When I groomed dogs, I noticed a wide range of tipping behaviours in the Grooming Salon. Some people leave nice, big tips - which are gratefully accepted. Some people leave a dollar or two, which is still a very nice token of appreciation, and never considered cheap. Yet a lot of folks don’t tip at all, even when it’s apparent that they are very pleased with the services rendered. 
Grooming is a skilled trade that takes years of perfecting to get right. There are the five basic clips - body contour, hand scissoring (poodle, bichon), the bladed body/fuller leg (schnauzer), short-legged terrier (westie, cairn terrier, scottie), long-legged terrier (wire fox, airdale), and sporting clip (cocker, springer). And then there are the myriad variations on these themes that make up both the extreme end (show clips), to the casual end (pet and so-called “puppy” clips).

The groomer must be skilled with both shear and clipper blade, dog handling, nail trimming, dematting tools, body washing and, of course, blowdrying techniques. She must be able to quickly analyze a pet’s skin and coat condition to select the proper shampoo and conditioner. There are as many kinds of treatments for dogs as their are for your own hair - from hypoallergenic oatmeal brands, to medicated dandruff shampoos, to those designed to brighten white fur or deodorize strong musky dog odors. She must be able to assess the condition of mats in the fur and recommend a proper cut to work with the owner’s own daily care regime.

Groomers can help an owner with questions about proper canine nutrition (a poor diet shows up on the skin first), show how to properly brush out the coat, and even help the owner develop a proper toothbrushing routine for their favorite furry friend.

Since the groomer works intimately with each dog over a series of hours, they can alert the owners to changes in the dog’s behaviours and body. Groomers might be the first to notice an oozing sore which might require a vet’s attention, cut a dew claw before it can grow around and into the footpad, note changes in warts and old wounds, and pull out thorns from doggie toes that could have become staph infections in time.

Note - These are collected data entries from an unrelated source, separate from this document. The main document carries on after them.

(** The check of an address, when the lookup does not fail. *)
Lemma check_ip_reads ip id : reads (check_ip ip id).
Proof. unfold check_ip, HostService.CheckIPDuplicate, HostRepository.FindByIP. preserves_tac. Qed.

Lemma check_ip_Ok ip id db x db' f' : check_ip ip id db [] = (Ok x, db', f') → NoDup (Host.IP <$> hosts db) →
  f' = [] ∧ ∀ h, h ∈ hosts db → Host.IP h = ip → Host.ID h = id.
Proof.
  unfold check_ip, HostService.CheckIPDuplicate, HostRepository.FindByIP, first, query, attempt.
  rewrite !bind_run. cbn [list.tail]. intros E HN.
  destruct (keep _ (hosts db)) as [|h l] eqn:Ek.
  - injection E as _ _ <-. split; [done|]. intros h Hh <-. rewrite (keep_key Host.IP _ _ h HN Hh eq_refl) in Ek. done.
  - destruct (text_eqb (Host.ID h) id) eqn:Ei; cbn [negb] in E; [|by injection E].
    injection E as _ _ <-. split; [done|]. intros h' Hh' <-. apply text_eqb_true in Ei as <-.
    rewrite (keep_key Host.IP _ _ h' HN Hh' eq_refl) in Ek. by injection Ek as ->.
Qed.

Lemma valid_device_run host db f : ∃ r, valid_device host db f = (r, db, f) ∧
  ∀ host', r = Ok host' → Host.IP host' = Host.IP host.
Proof.
  unfold valid_device, Host.ValidateDeviceType. destruct (is_empty _); [|destruct (existsb _ _)].
  - eexists. split; [done|]. by intros host' [= <-].
  - eexists. split; [done|]. by intros host' [= <-].
  - eexists. split; [done|]. intros host' E. discriminate E.
Qed.

(** Rows that are replaced keep their keys. *)
Lemma replaced_keys row (l : list Host.t) : Host.ID <$> (updated (HostRepository.of_id (Host.ID row)) (λ _, row) <$> l) = Host.ID <$> l.
Proof.
  rewrite <- list_fmap_compose. apply list_fmap_ext. intros i h _. unfold compose, updated.
  destruct (HostRepository.of_id _ h) eqn:E; [|done]. by apply text_eqb_true in E.
Qed.

Lemma replaced_addresses row (l : list Host.t) : NoDup (Host.ID <$> l) → NoDup (Host.IP <$> l) →
  (∀ h, h ∈ l → Host.IP h = Host.IP row → Host.ID h = Host.ID row) →
  NoDup (Host.IP <$> (updated (HostRepository.of_id (Host.ID row)) (λ _, row) <$> l)).
Proof.
  induction l as [|h l IH]; intros HK HA Hr; [constructor|]. simpl in *.
  apply NoDup_cons in HK as [Hk HK], HA as [Ha HA].
  assert (∀ h', h' ∈ l → Host.IP h' = Host.IP row → Host.ID h' = Host.ID row) as Hr'
    by (intros h' Hh'; apply Hr; by right).
  apply NoDup_cons. split; [|by apply IH].
  intros (x & Ex & (h' & -> & Hh')%list_elem_of_fmap)%list_elem_of_fmap. unfold updated in Ex.
  destruct (HostRepository.of_id (Host.ID row) h) eqn:E1, (HostRepository.of_id (Host.ID row) h') eqn:E2;
    unfold HostRepository.of_id, text_eqb in E1, E2; prop_bools.
  - apply Hk. rewrite E1, <- E2. apply list_elem_of_fmap. eauto.
  - by destruct E2; apply Hr'.
  - apply E1, Hr; [left|]. done.
  - apply Ha. rewrite Ex. apply list_elem_of_fmap. eauto.
Qed.

Lemma create_distinct host newID db r db' f' : newID ≠ [] → distinct_hosts db →
  CreateHost lib (Some host) newID db [] = (r, db', f') → distinct_hosts db'.
Proof.
  intros Hne [H1 H2 H3]. unfold CreateHost. rewrite bind_run.
  destruct (check_ip (Host.IP host) [] db []) as [ [o db1] f1] eqn:Ec.
  pose proof (reads_run _ _ _ _ _ _ (check_ip_reads _ _) Ec) as ->. destruct o as [x|e]; [|by intros [= _ <- _]].
  apply check_ip_Ok in Ec as [-> Hfree]; [|done]. rewrite bind_run.
  destruct (valid_device_run host db []) as (rv & Ev & Hip). rewrite Ev. destruct rv as [host'|e]; [|by intros [= _ <- _]].
  specialize (Hip _ eq_refl). unfold or_status, HostService.CreateHost, HostRepository.Create, or_fail, execute.
  rewrite bind_run. destruct (existsb _ (hosts db)) eqn:Ee; [by intros [= _ <- _]|]. cbn [map_err].
  intros [= _ <- _]. cbn [Host.ID HostService.with_id] in Ee. split; cbn [hosts set_hosts]; rewrite fmap_app; simpl.
  - apply NoDup_app. split; [done|]. split; [|apply NoDup_singleton]. intros i (h & -> & Hh)%list_elem_of_fmap E.
    apply list_elem_of_singleton in E. pose proof (proj1 (existsb_none _ _) Ee h Hh) as E'.
    unfold HostRepository.of_id in E'. by rewrite E, text_eqb_refl in E'.
  - apply NoDup_app. split; [done|]. split; [|apply NoDup_singleton]. intros i (h & -> & Hh)%list_elem_of_fmap E.
    apply list_elem_of_singleton in E. apply H3. rewrite <- (Hfree h Hh); [apply list_elem_of_fmap; eauto|].
    by rewrite E, <- Hip.
  - intros [E|E]%elem_of_app; [done|]. apply list_elem_of_singleton in E. by apply Hne.
Qed.

Lemma update_distinct id host db r db' f' : distinct_hosts db →
  UpdateHost lib id (Some host) db [] = (r, db', f') → distinct_hosts db'.
Proof.
  intros [H1 H2 H3]. unfold UpdateHost. rewrite bind_run.
  destruct ((if negb (is_empty (Host.IP host)) then check_ip (Host.IP host) id else mret ()) db []) as [ [o db1] f1] eqn:Ec.
  assert (db1 = db ∧ (∀ x, o = Ok x → f1 = [] ∧ (is_empty (Host.IP host) = true ∨
    ∀ h, h ∈ hosts db → Host.IP h = Host.IP host → Host.ID h = id))) as [-> Hfree].
  { destruct (is_empty (Host.IP host)); cbn [negb] in Ec.
    - injection Ec as <- <- <-. by split; [|intros x _; split; [|left] ].
    - split; [exact (reads_run _ _ _ _ _ _ (check_ip_reads _ _) Ec)|]. intros x ->.
      apply check_ip_Ok in Ec as [-> Hf]; [|done]. by split; [|right]. }
  destruct o as [x|e]; [|by intros [= _ <- _]]. destruct (Hfree x eq_refl) as [-> Hf]. rewrite bind_run.
  assert (∃ rv, (if negb (is_empty (Host.DeviceType host)) then valid_device host else mret host) db [] = (rv, db, []) ∧
    ∀ host', rv = Ok host' → Host.IP host' = Host.IP host) as (rv & -> & Hip).
  { destruct (is_empty (Host.DeviceType host)); cbn [negb]; [|apply valid_device_run].
    eexists. split; [done|]. by intros host' [= <-]. }
  destruct rv as [host'|e]; [|by intros [= _ <- _]]. specialize (Hip _ eq_refl).
  unfold or_status, or_fail, HostService.UpdateHost. rewrite bind_run. unfold FindHostByID, first, query. cbn [list.tail].
  destruct (keep _ (hosts db)) as [|old l] eqn:Ek; [by intros [= _ <- _]|].
  apply keep_head in Ek as [Hold <-%text_eqb_true]. unfold HostRepository.Update, execute. cbn [list.tail map_err].
  set (row := HostService.merged old host'). change (Host.ID row) with (Host.ID old).
  assert (existsb (HostRepository.of_id (Host.ID old)) (hosts db) = true) as ->.
  { apply existsb_elem. exists old. split; [done|]. apply text_eqb_refl. }
  intros [= _ <- _]. change (Host.ID old) with (Host.ID row).
  split; cbn [hosts set_hosts]; rewrite ?replaced_keys; [done| |done].
  apply replaced_addresses; [done..|]. intros h Hh E. change (Host.ID row) with (Host.ID old).
  assert (Host.IP row = HostService.or_old (Host.IP host) (Host.IP old)) as Er by (unfold row; cbn; by rewrite Hip).
  rewrite Er in E. unfold HostService.or_old in E. destruct Hf as [Hf|Hf].
  - rewrite Hf in E. cbn [negb] in E. clear -H2 Hh Hold E.
    pose proof (keep_key Host.IP _ _ h H2 Hh eq_refl) as K1. rewrite E in K1.
    pose proof (keep_key Host.IP _ _ old H2 Hold eq_refl) as K2. rewrite K1 in K2. by injection K2 as ->.
  - destruct (is_empty (Host.IP host)) eqn:Ee; cbn [negb] in E; [|by apply Hf].
    pose proof (keep_key Host.IP _ _ h H2 Hh eq_refl) as K1. rewrite E in K1.
    pose proof (keep_key Host.IP _ _ old H2 Hold eq_refl) as K2. rewrite K1 in K2. by injection K2 as ->.
Qed.

Lemma delete_distinct id db r db' f' : distinct_hosts db → DeleteHost lib id db [] = (r, db', f') → distinct_hosts db'.
Proof.
  intros [H1 H2 H3] Hr. unfold DeleteHost, or_status, or_fail, HostService.DeleteHost, HostRepository.Delete, execute in Hr.
  injection Hr as _ <- _. split; cbn [hosts set_hosts]; [by apply NoDup_keep..|].
  intros (h & E & [Hh _]%elem_of_keep)%list_elem_of_fmap. apply H3, list_elem_of_fmap. eauto.
Qed.

(** A request, with the token it came with and the time. *)
Definition request : Type := text * text * Z * call.
Definition serve_all (db : Db) (l : list request) : Db :=
  foldl (λ db q, after (serve q.1.1.1 q.1.1.2 q.1.2 q.2 db [])) db l.
(** The keys that are made up for new hosts are not empty. *)
Definition keyed (q : request) : Prop := match q.2 with c_CreateHost _ newID => newID ≠ [] | _ => True end.

Lemma reply_run {A B} (g : A → B) (m : Http A) db f r db' f' : reply g m db f = (r, db', f') →
  ∃ r0, m db f = (r0, db', f').
Proof.
  unfold reply. rewrite bind_run. destruct (m db f) as [ [[a|e] db1] f1]; intros [= _ <- <-]; eauto.
Qed.

Lemma run_distinct caller now c db r db' f' : keyed ([], [], now, c) → distinct_hosts db →
  hosts_run lib caller now c db [] = (r, db', f') → distinct_hosts db'.
Proof.
  intros Hk Hd Hr. destruct (writes_hosts c) eqn:Hw.
  - destruct c as [|host newID| |id host|id| | | | | | | | | | | |]; try done; cbn [hosts_run] in Hr;
      apply reply_run in Hr as (r0 & Hr).
    + destruct host as [host|]; [exact (create_distinct host newID db r0 db' f' Hk Hd Hr)|]. by injection Hr as _ <- _.
    + destruct host as [host|]; [exact (update_distinct id host db r0 db' f' Hd Hr)|]. by injection Hr as _ <- _.
    + exact (delete_distinct id db r0 db' f' Hd Hr).
  - eapply distinct_same; [|exact Hd]. exact (preserves_run _ _ _ _ _ _ _ (other_requests_keep caller now c Hw) Hr).
Qed.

A really good groomer will also try to ensure your dog has a nice day at the salon. Being away from their owners can be stressful for pooches, and not every dog enjoys a good bath and blowout. They might be foot-shy, which makes clipping nails problematic. Head-shy dogs don’t like clippers or shears near their faces. It’s the groomer’s job to help the dog feel comfortable with the process, by using warm water, a gentle but firm hand, and soothing words through the process.

Many dogs come to enjoy being groomed. After all, they ARE being lavished with individual attention, something all canines crave. If an owner uses the same groomer each time, so much the better for the dog, who develops a bond with their own personal “hairdresser”.

Dogs who are clean, dry and looking good always know it. They act happier, more light and alert, than when they arrive. When the pet parent arrives to pick up their “child”, it’s always very exciting and rewarding - the dog is happy to see their family, be smelled and held and fawned over. The excitement spills over to the groomer, who has worked so closely with the pet. So, while a tip is never mandatory, it is still a nice gesture.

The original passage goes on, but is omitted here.